[jira] [Commented] (HADOOP-19389) Optimize shell -text command I/O with multi-byte read.

ASF GitHub Bot (Jira) Wed, 15 Jan 2025 14:22:04 -0800


    [ 
https://issues.apache.org/jira/browse/HADOOP-19389?page=com.atlassian.jira.plugin.system.issuetabpanels:comment-tabpanel&focusedCommentId=17913470#comment-17913470
 ]


ASF GitHub Bot commented on HADOOP-19389:
-----------------------------------------

cnauroth opened a new pull request, #7291:
URL: https://github.com/apache/hadoop/pull/7291

   ### Description of PR
   
   `hadoop fs -text` reads Avro files and sequence files by internally wrapping 
the stream in 
[`AvroFileInputStream`](https://github.com/apache/hadoop/blob/rel/release-3.4.1/hadoop-common-project/hadoop-common/src/main/java/org/apache/hadoop/fs/shell/Display.java#L270)
 or 
[`TextRecordInputStream`](https://github.com/apache/hadoop/blob/rel/release-3.4.1/hadoop-common-project/hadoop-common/src/main/java/org/apache/hadoop/fs/shell/Display.java#L217).
 These classes implement the required single-byte 
[`read()`](https://docs.oracle.com/en/java/javase/11/docs/api/java.base/java/io/InputStream.html#read()),
 but not the optional multi-byte buffered [`read(byte[], int, 
int)`](https://docs.oracle.com/en/java/javase/11/docs/api/java.base/java/io/InputStream.html#read(byte%5B%5D,int,int)).
 The default implementation in the JDK is a [loop over single-byte 
read](https://github.com/openjdk/jdk11u-dev/blob/a47c72fad455bfdf9053cb8e94c99e73965ab50d/src/java.base/share/classes/java/io/InputStream.java#L280),
 which causes sub-optimal I/O and method call overhead.
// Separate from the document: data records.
Lemma inventory_shard_spec s shard name blobs : forall inventory, NoDup blobs ->
  (forall dg, dg ∈ blobs -> is_Some (strip_prefix name dg) -> dg ∉ inventory) ->
  wp (inventory_shard shard name blobs inventory) (fun r s' => s' = s /\ match r with
    | Ok inventory' => inventory' = list_to_set blobs ∪ inventory /\ forall dg, dg ∈ blobs -> blob_name_ok (files s) shard name dg
    | Err e => e = BackupError.Manifest /\ (calm -> exists dg, dg ∈ blobs /\ ~ blob_name_ok (files s) shard name dg)
    end) s.
Proof.
  induction blobs as [|dg blobs IH]; intros inventory Hn Hi; simpl.
  - apply wp_bind, wpc_next_entry; [intros Hc; by split_and!|]. apply wp_ret. split; [done|]. split; [set_solver|]. by intros dg ?%elem_of_nil.
  - apply NoDup_cons in Hn as [Hdg Hn].
    apply wp_bind, wpc_next_entry; [intros Hc; by split_and!|]. cbn [then_wp].
    destruct (_ || _) eqn:E1.
    { apply wp_throw. split; [done|]. split; [done|]. intros _. exists dg. split; [left|]. intros (H1 & [x H2] & _).
      apply orb_true_iff in E1 as [E1%bool_decide_eq_true|E1%bool_decide_eq_true]; congruence. }
    apply orb_false_iff in E1 as [E1%bool_decide_eq_false%raw_digest_self E2%bool_decide_eq_false].
    apply wp_bind, wpc_is_regular. intros d Hd Hdc. simpl. destruct (negb d || _) eqn:E3.
    { apply wp_throw. split; [done|]. split; [done|]. intros Hc. exists dg. split; [left|]. intros (_ & _ & Hr).
      apply orb_true_iff in E3 as [E3%negb_true_iff|E3%bool_decide_eq_true]; [by apply Hdc in Hr|]. apply (Hi dg); [left|by apply not_eq_None_Some|done]. }
    apply orb_false_iff in E3 as [E3%negb_false_iff E4%bool_decide_eq_false].
    assert (Hok : blob_name_ok (files s) shard name dg) by (split_and!; [done|by apply not_eq_None_Some|by apply Hd]).
    eapply wp_mono; [|apply (IH ({[dg]} ∪ inventory))]; [|done|].
    + intros [inv'|e] s' [-> H]; (split; [done|]).
      * destruct H as [-> Hall]. split; [set_solver|]. intros x [->|Hx]%elem_of_cons; [done|by apply Hall].
      * destruct H as [-> Hx]. split; [done|]. intros Hc. destruct (Hx Hc) as (x & Hin & ?). exists x. split; [by right|done].
    + intros x Hx Hp. rewrite not_elem_of_union, not_elem_of_singleton. split; [by intros ->|]. apply Hi; [by right|done].
Qed.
We can optimize this by 
overriding the multi-byte read method.
   
   ### How was this patch tested?
   
   Multiple new unit tests cover expectations for both single-byte and 
multi-byte read. I ran these tests both before and after the code change to 
make sure there is no unexpected behavioral change.
   
   Here is some benchmarking I ran to test the effects of this patch. This 
shows a ~1.7x throughput improvement for sequence files.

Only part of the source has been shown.